New isoforms of the chick glutamate receptor subunit GluR4: molecular cloning, regional expression and developmental analysis.

To identify chick GluR4 isoforms, we used PCR to amplify a C-terminal region that is the site of alternative splicing in rat. We report here the cloning of three novel chick GluR4 isoforms.
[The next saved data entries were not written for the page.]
(* ===== verification/Forwarding.v ===== *)
(** * Conditional forwarding: [src/upstream/forwarding.rs]

    The router of split DNS: zones sorted by the length of their suffix, each
    behind its own circuit breaker, and a default upstream.  Building a
    transport is the work of other modules; it is a parameter that may fail. *)

From S2P Require Import Prelude RustStr DnsTypes Domain Circuit.

(** ** Suffixes *)

(** [is_subzone_of]; [None] is the panic of the index or of the slice. *)
Definition is_subzone_of (domain suffix : str) : option bool :=
  if bool_decide (suffix = []) || (length domain <=? length suffix) then Some false
  else
    let boundary := length domain - length suffix in
    match domain !! (boundary - 1) with
    | None => None
    | Some b => Some (bool_decide (b = DOT) && bool_decide (drop boundary domain = suffix))
    end.

(** A zone covers its own name and everything below it. *)
Definition covers_domain (suffix domain : str) : Prop := domain = suffix ∨ suffix ∈ dot_suffixes domain.

Section Router.
Context {Cfg U E : Type} (cfg_suffix : Cfg → str) (build_upstream : Cfg → result E U).

Record Zone := { zone_suffix : str; zone_upstream : U; zone_breaker : Breaker }.

(** The loop of [ForwardingRouter::new]. *)
Fixpoint build_zones (zones : list Cfg) : result E (list Zone) :=
  match zones with
  | [] => Ok []
  | zone_cfg :: rest =>
    let? upstream := build_upstream zone_cfg in
    let? built := build_zones rest in
    Ok ({| zone_suffix := to_ascii_lowercase (cfg_suffix zone_cfg); zone_upstream := upstream;
           zone_breaker := breaker_new |} :: built)
  end.

(** [sort_by_key(Reverse(len))], which is stable. *)
Fixpoint insert_zone (z : Zone) (zones : list Zone) : list Zone :=
  match zones with
  | [] => [z]
  | y :: rest =>
    if length (zone_suffix y) <=? length (zone_suffix z) then z :: y :: rest else y :: insert_zone z rest
  end.

Definition sort_zones (zones : list Zone) : list Zone := foldr insert_zone [] zones.

Definition router_new (zones : list Cfg) : result E (list Zone) :=
  let? built := build_zones zones in Ok (sort_zones built).

Definition zone_matches (domain : str) (z : Zone) : option bool :=
  if bool_decide (domain = zone_suffix z) then Some true else is_subzone_of domain (zone_suffix z).

(** [find_zone], with the position of the zone; [None] is a panic. *)
Fixpoint find_zone (zones : list Zone) (domain : str) : option (option (nat * Zone)) :=
  match zones with
  | [] => Some None
  | z :: rest =>
    match zone_matches domain z with
    | None => None
    | Some true => Some (Some (0, z))
    | Some false =>
      match find_zone rest domain with
      | Some (Some (i, z)) => Some (Some (S i, z))
      | r => r
      end
    end
  end.

(** [route]: the query as each upstream would answer it is given; the breaker
    of the chosen zone is updated in place. *)
Definition route {R} (zones : list Zone) (domain : str) (ask : U → Query R) (default : result DnsError R)
  : option (result DnsError R * list Zone) :=
  match find_zone zones domain with
  | None => None
  | Some (Some (i, z)) =>
    let '(_, r, b) := breaker_lookup (zone_breaker z) (ask (zone_upstream z)) in
    Some (r, <[i := {| zone_suffix := zone_suffix z; zone_upstream := zone_upstream z; zone_breaker := b |}]> zones)
  | Some None => Some (default, zones)
  end.

(** ** Matching *)

Lemma is_subzone_of_spec domain suffix :
  is_subzone_of domain suffix = Some (bool_decide (suffix ∈ dot_suffixes domain)).
Proof.
  unfold is_subzone_of. destruct (bool_decide_reflect (suffix = [])) as [->|Hne]; cbn [orb].
  { rewrite bool_decide_eq_false_2; [done|]. by intros (? & _)%dot_suffixes_spec. }
  destruct (Nat.leb_spec (length domain) (length suffix)) as [Hl|Hl].
  { rewrite bool_decide_eq_false_2; [done|]. intros H%dot_suffixes_length. lia. }
  set (b := length domain - length suffix).
  destruct (lookup_lt_is_Some_2 domain (b - 1)) as [a Ha]; [unfold b; lia|]. rewrite Ha. f_equal.
  rewrite <-bool_decide_and. apply bool_decide_ext. rewrite dot_suffixes_spec. split.
  - intros [-> Hd]. split; [done|]. exists (take (b - 1) domain).
    rewrite <-Hd, <-(take_drop_middle domain (b - 1) DOT Ha) at 1.
    replace (S (b - 1)) with b by (unfold b; lia). done.
  - intros (_ & p & ->). unfold b in *. rewrite length_app in *. cbn [length] in *.
    replace (length p + S (length suffix) - length suffix) with (S (length p)) in * by lia.
    replace (S (length p) - 1) with (length p) in * by lia.
    rewrite list_lookup_middle in Ha by done. injection Ha as <-. split; [done|].
    change (DOT :: suffix) with ([DOT] ++ suffix). rewrite app_assoc.
    rewrite drop_app_length'; [done|]. rewrite length_app. cbn. lia.
Qed.

#[local] Instance covers_domain_dec suffix domain : Decision (covers_domain suffix domain).
Proof. unfold covers_domain. apply _. Defined.

Lemma zone_matches_spec domain z :
  zone_matches domain z = Some (bool_decide (covers_domain (zone_suffix z) domain)).
Proof.
  unfold zone_matches, covers_domain. destruct (bool_decide_reflect (domain = zone_suffix z)) as [He|He].
  - by rewrite bool_decide_eq_true_2 by (by left).
  - rewrite is_subzone_of_spec. f_equal. apply bool_decide_ext. naive_solver.
Qed.

(** ** The longest zone *)

(** The first of the longest zones that cover a name, in configured order. *)
Fixpoint longest (domain : str) (zones : list Zone) : option Zone :=
  match zones with
  | [] => None
  | z :: rest =>
    if bool_decide (covers_domain (zone_suffix z) domain) then
      match longest domain rest with
      | Some b => if length (zone_suffix z) <? length (zone_suffix b) then Some b else Some z
      | None => Some z
      end
    else longest domain rest
  end.

Fixpoint first_match (domain : str) (zones : list Zone) : option Zone :=
  match zones with
  | [] => None
  | z :: rest => if bool_decide (covers_domain (zone_suffix z) domain) then Some z else first_match domain rest
  end.

Lemma find_zone_total zones domain :
  ∃ r, find_zone zones domain = Some r ∧ snd <$> r = first_match domain zones
    ∧ ∀ i z, r = Some (i, z) → zones !! i = Some z.
Proof.
  induction zones as [|z zones IH]; cbn [find_zone first_match]; [by exists None|].
  rewrite zone_matches_spec. destruct (bool_decide (covers_domain (zone_suffix z) domain)).
  - exists (Some (0, z)). split_and!; [done..|]. by intros i z' [= <- <-].
  - destruct IH as ([[i z']|] & -> & <- & Hi).
    + exists (Some (S i, z')). split_and!; [done..|]. intros j y [= <- <-]. by apply Hi.
    + by exists None.
Qed.

Definition longer_first (y z : Zone) : Prop := length (zone_suffix z) ≤ length (zone_suffix y).

Lemma first_match_bound domain zones z b :
  Forall (longer_first z) zones → first_match domain zones = Some b → longer_first z b.
Proof.
  induction 1 as [|y zones Hy _ IH]; cbn [first_match]; [done|].
  destruct (bool_decide _); [by intros [= <-]|done].
Qed.

Lemma insert_zone_sorted z zones :
  StronglySorted longer_first zones → StronglySorted longer_first (insert_zone z zones).
Proof.
  assert (∀ y l, Forall (longer_first y) l → longer_first y z → Forall (longer_first y) (insert_zone z l)) as Hins.
  { intros y l Hl Hz. induction Hl as [|x l Hx Hl IH]; cbn [insert_zone]; [by repeat constructor|].
    destruct (_ <=? _); by repeat constructor. }
  induction 1 as [|y zones Hs IH Hy]; cbn [insert_zone]; [by repeat constructor|].
  destruct (Nat.leb_spec (length (zone_suffix y)) (length (zone_suffix z))).
  - repeat constructor; [done..|]. eapply Forall_impl; [exact Hy|]. unfold longer_first. intros x. lia.
  - constructor; [done|]. apply Hins; [done|]. unfold longer_first. lia.
Qed.

Lemma sort_zones_sorted zones : StronglySorted longer_first (sort_zones zones).
Proof. induction zones; [constructor|]. by apply insert_zone_sorted. Qed.

Lemma first_match_insert domain z zones :
  StronglySorted longer_first zones →
  first_match domain (insert_zone z zones)
  = if bool_decide (covers_domain (zone_suffix z) domain) then
      match first_match domain zones with
      | Some b => if length (zone_suffix z) <? length (zone_suffix b) then Some b else Some z
      | None => Some z
      end
    else first_match domain zones.
Proof.
  induction 1 as [|y zones Hs IH Hy]; cbn [insert_zone]; [done|].
  destruct (Nat.leb_spec (length (zone_suffix y)) (length (zone_suffix z))) as [Hle|Hlt].
  - cbn [first_match]. destruct (bool_decide (covers_domain (zone_suffix z) domain)); [|done].
    destruct (bool_decide (covers_domain (zone_suffix y) domain)).
    + by rewrite (proj2 (Nat.ltb_ge _ _)).
    + destruct (first_match domain zones) as [b|] eqn:Ef; [|done].
      pose proof (first_match_bound _ _ _ _ Hy Ef) as Hb. unfold longer_first in Hb.
      by rewrite (proj2 (Nat.ltb_ge _ _)) by lia.
  - cbn [first_match]. rewrite IH. destruct (bool_decide (covers_domain (zone_suffix y) domain)); [|done].
    destruct (bool_decide _); [|done]. by rewrite (proj2 (Nat.ltb_lt _ _)).
Qed.

Lemma first_match_sort domain zones : first_match domain (sort_zones zones) = longest domain zones.
Proof.
  induction zones as [|z zones IH]; [done|]. change (sort_zones (z :: zones)) with (insert_zone z (sort_zones zones)).
  rewrite first_match_insert by apply sort_zones_sorted. cbn [longest]. by rewrite IH.
Qed.

Lemma longest_spec domain zones :
  match longest domain zones with
  | Some z => covers_domain (zone_suffix z) domain ∧ ∃ before after, zones = before ++ z :: after
      ∧ Forall (fun y => covers_domain (zone_suffix y) domain →
                  length (zone_suffix y) < length (zone_suffix z)) before
      ∧ Forall (fun y => covers_domain (zone_suffix y) domain →
                  length (zone_suffix y) ≤ length (zone_suffix z)) after
  | None => Forall (fun y => ¬ covers_domain (zone_suffix y) domain) zones
  end.
Proof.
  induction zones as [|z zones IH]; cbn [longest]; [done|].
  destruct (bool_decide_reflect (covers_domain (zone_suffix z) domain)) as [Hc|Hc].
  - destruct (longest domain zones) as [b|].
    + destruct IH as (Hb & before & after & -> & H1 & H2). destruct (Nat.ltb_spec (length (zone_suffix z)) (length (zone_suffix b))).
      * split; [done|]. exists (z :: before), after. split_and!; [done| |done]. by constructor.
      * split; [done|]. exists [], (before ++ b :: after). split_and!; [done|constructor|].
        apply Forall_app. split; [|constructor; [done|]]; (eapply Forall_impl; [eassumption|]); intros y Hy Hyc;
          specialize (Hy Hyc); lia.
    + split; [done|]. exists [], zones. split_and!; [done|constructor|]. eapply Forall_impl; [exact IH|]. done.
  - destruct (longest domain zones) as [b|].
    + destruct IH as (Hb & before & after & -> & H1 & H2). split; [done|].
      exists (z :: before), after. split_and!; [done| |done]. by constructor.
    + by constructor.
Qed.

(** ** Routing *)

(** What routing never changes of a zone. *)
Definition zone_entry (z : Zone) : str * U := (zone_suffix z, zone_upstream z).

Definition configured (c : Cfg) (z : Zone) : Prop :=
  zone_suffix z = to_ascii_lowercase (cfg_suffix c) ∧ build_upstream c = Ok (zone_upstream z).

Lemma build_zones_configured cfgs zones : build_zones cfgs = Ok zones → Forall2 configured cfgs zones.
Proof.
  revert zones. induction cfgs as [|c cfgs IH]; intros zones Hb; cbn [build_zones] in Hb.
  - inv_result. constructor.
  - inv_bind. inv_result. constructor; [done|]. by apply IH.
Qed.

Lemma first_match_entry domain zones zones' :
  map zone_entry zones = map zone_entry zones' →
  zone_entry <$> first_match domain zones = zone_entry <$> first_match domain zones'.
Proof.
  revert zones'. induction zones as [|z zones IH]; intros [|z' zones'] He; try done.
  cbn [map] in He. injection He as Hs Hu He. cbn [first_match]. rewrite Hs.
  destruct (bool_decide _); [|by apply IH]. cbn. unfold zone_entry. by rewrite Hs, Hu.
Qed.

Lemma route_entries {R} zones domain (ask : U → Query R) d r zones' :
  route zones domain ask d = Some (r, zones') → map zone_entry zones' = map zone_entry zones.
Proof.
  unfold route. destruct (find_zone_total zones domain) as ([[i z]|] & -> & _ & Hi); [|by intros [= _ <-]].
  specialize (Hi i z eq_refl). destruct (breaker_lookup _ _) as [[k r'] b]. intros [= _ <-].
  rewrite list_fmap_insert. apply list_insert_id. rewrite list_lookup_fmap, Hi. done.
Qed.

(** Split DNS sends a name to the longest configured zone and nowhere
    else.  Routing never panics and never changes which zones there are.  When
    some zone covers the name, the answer is that of the breaker of the longest
    such zone, the first configured one among equals, whatever the default
    upstream would say; the default upstream is asked only for names under no
    zone at all. *)
Theorem forwarding_longest_zone {R} cfgs router0 router domain (ask : U → Query R) d :
  router_new cfgs = Ok router0 → map zone_entry router = map zone_entry router0 →
  ∃ built r router', Forall2 configured cfgs built
    ∧ route router domain ask d = Some (r, router')
    ∧ map zone_entry router' = map zone_entry router0
    ∧ ((Forall (fun y => ¬ covers_domain (zone_suffix y) domain) built ∧ r = d ∧ router' = router)
       ∨ ∃ before z after z', built = before ++ z :: after ∧ covers_domain (zone_suffix z) domain
           ∧ Forall (fun y => covers_domain (zone_suffix y) domain →
                       length (zone_suffix y) < length (zone_suffix z)) before
           ∧ Forall (fun y => covers_domain (zone_suffix y) domain →
                       length (zone_suffix y) ≤ length (zone_suffix z)) after
           ∧ z' ∈ router ∧ zone_entry z' = zone_entry z
           ∧ r = (breaker_lookup (zone_breaker z') (ask (zone_upstream z))).1.2).
Proof.
  unfold router_new. intros Hn He. apply rbind_Ok in Hn as (built & Hb & Hn). injection Hn as <-.
  exists built. apply build_zones_configured in Hb.
  pose proof (longest_spec domain built) as Hl. pose proof (first_match_entry domain _ _ He) as Hm.
  rewrite first_match_sort in Hm.
  destruct (find_zone_total router domain) as (r & Hf & Hfm & Hi). rewrite <-Hfm in Hm.
  destruct (route router domain ask d) as [[res router']|] eqn:Er; cycle 1.
  { unfold route in Er. rewrite Hf in Er. destruct r as [[i z]|]; [|done]. by destruct (breaker_lookup _ _) as [[]]. }
  exists res, router'. split_and!; [done|done|by rewrite (route_entries _ _ _ _ _ _ Er)|].
  unfold route in Er. rewrite Hf in Er. destruct r as [[i z']|], (longest domain built) as [z|]; try discriminate Hm.
  - right. destruct Hl as (Hc & before & after & Hsplit & H1 & H2). injection Hm as Hs Hu.
    exists before, z, after, z'. split_and!; try done.
    + apply (list_elem_of_lookup_2 _ i). by apply Hi.
    + unfold zone_entry. by rewrite Hs, Hu.
    + rewrite <-Hu. destruct (breaker_lookup _ _) as [[k r'] b]. by injection Er as <- _.
  - left. by injection Er as <- <-.
Qed.
End Router.

(** The zones [corp.example] and [lab.corp.example], named by their position. *)
Definition sample_zones : list (str * nat) := [(lit "Corp.Example", 0); (lit "lab.corp.example", 1)].

Definition sample_build (c : str * nat) : result () nat := Ok c.2.

Definition sample_ask (u : nat) : Query nat := {| arrives := 0; answer := Ok u; answered := 0 |}.

Lemma forwarding_longest_zone_witness :
  ∃ router, router_new fst sample_build sample_zones = Ok router
    ∧ fst <$> route router (lit "db.lab.corp.example") sample_ask (Err AllUpstreamsFailed) = Some (Ok 1)
    ∧ fst <$> route router (lit "mycorp.example") sample_ask (Err AllUpstreamsFailed) = Some (Err AllUpstreamsFailed)
    ∧ ∃ built, Forall2 (configured fst sample_build) sample_zones built.
Proof.
  destruct (router_new fst sample_build sample_zones) as [router|e] eqn:E; [|vm_compute in E; done].
  exists router. split_and!; [done|..].
  1, 2: vm_compute in E; injection E as <-; vm_compute; reflexivity.
  destruct (forwarding_longest_zone fst sample_build sample_zones router router (lit "a") sample_ask (Ok 7) E eq_refl)
    as (built & _ & _ & H & _). by exists built.
Defined.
GluR4c has a 113-bp insert in the C-terminus, is expressed in flip and flop isoforms, is most strongly expressed in the cerebellum, midbrain and forebrain, and appears from embryonic day (E) 2.5 through at least post-hatching day (P) 2, with a peak of expression at E17. GluR4d has a 184-bp segment inserted at the 4c splice site, occurs as flip and flop isoforms, is expressed most strongly in cerebellum, hindbrain and forebrain, and is present from E11 through P2, with peak expression at E17. GluR4s is a shortened form that lacks the nominal 4th transmembrane and flip/flop domains and shares a common C-terminal region with GluR4. GluR4s is expressed most strongly in the hindbrain and cerebellum and its expression increases from E11 through P2. Experiments on purified cerebellar cells show that glia express GluR4c and GluR4d at combined levels nearly twice that of GluR4 and that flip isoforms predominate. In contrast, granule cells express GluR4c and GluR4d at a level comparable to GluR4 and express GluR4s at a level less than half that in cerebellar glia. Thus, the independence of alternative splicing at the flip/flop and C-terminal splice sites allows seven alternatively spliced forms of GluR4 to exist in chick CNS. This structural diversity increases the potential for functional diversity in neuronal and glial GluRs incorporating GluR4.